CAROLINE/UNIVERSAL Le gazon de Clisson ne repoussera pas là où s’est tenu le show tant attendu de Prophets Of Rage en juin — même s’il ne fut à peu de choses près qu’un best-of de Rage Against The Machine pour festivaliers nostalgiques. Au-delà, il restait à apprécier la véritable valeur de cette nouvelle formation, un chapitre de plus dans la fusion hip-hop et rock, un quart de siècle après son âge d’or. En 2017 la Rage restante s’associe à deux MC, empruntés à Public Enemy et Cypress Hill, combos ô combien influents dans sa matrice.

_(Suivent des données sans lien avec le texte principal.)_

Lemma mmrp_init_wp en rs mal rt w :
  wp (fun _ => False) (mmrp_init E en rs mal rt)
    (fun rc w' => mm_frames w' = mm_frames w /\ mm_messages w' = mm_messages w /\
       match MMRP_db w' with
       | MmNoDb => en = 0 \/ rc = -1
       | MmDb m => rc = 0 /\ en <> 0 /\ mm_Inv m /\ mm_list m = [] /\ clients (mm_mrp_db m) = [] /\
                 lva_timer_running (mm_mrp_db m) = true
       | MmFreedDb => False
       end) w.
Proof using All.
  unfold mmrp_init. apply wp_bind, wp_modify. cbn beta.
  destruct (Z.eqb_spec en 0) as [->|Hen]; [cbn; auto|].
  destruct (rs <? 0); [cbn; auto|]. destruct mal; cbn [negb]; [|cbn; auto].
  destruct (rt <? 0); [cbn; auto|].
  set (db := mkMrpDb _ _ _ _ _ _ _ _ _ _ _). assert (Hdb : armed db) by (by constructor).
  pose proof (lvatimer_fsm_spec E HT HR db EVENT_BEGIN Hdb ltac:(auto)) as Hs.
  destruct (mrp_lvatimer_fsm E db EVENT_BEGIN) as [rc db']. destruct Hs as (_&Hr&Ha&Hc&_).
  apply wp_bind, wp_modify. cbn.
  split_and!; try done; [|by destruct Hc]. constructor; [constructor; cbn; try done|done|done].
  by apply (arranged_blocks (SVCREQ 0) (MACVEC []) [] []); repeat constructor.
Qed.

End Init.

Et les comparaisons sont inévitables : là où Zach de la Rocha débitait des shrapnels cinglants à chaque syllabe, Chuck D et B-Real déballent, à deux, un flow plus placide qu’acide. Ce qui ne rend pas Prophets Of Rage moins bon : si l’intention se veut toujours vindicative dans l’espoir de révolutionner le monde (ils semblent y croire), la forme est malgré tout beaucoup plus radio friendly, et se rapproche en ça d’Audioslave, même si la rythmique, auto-recyclée, reste toujours aussi redoutable, et les licks bizarroïdes de Tom Morello si ingénieux — un terrain bien familier dès “Radical Eyes”, qui culmine sur “Strength In Numbers”. La production voluptueuse de Brendan O’Brien, associé historique, est un écrin, et si “Unfuck The World” veut soulever les masses comme un nouvel hymne générationnel, ailleurs le propos est plus apaisé : les morceaux, plus mélodiques, restent en tête (“Living On The 110” ou “Legalize Me”, entre Jimi Hendrix et Red Hot Chili Peppers typiques), alors qu’un funk implacable, inspiration Sly Stone, domine (“Take Me Higher”), avant une dernière partie d’album plus entendue.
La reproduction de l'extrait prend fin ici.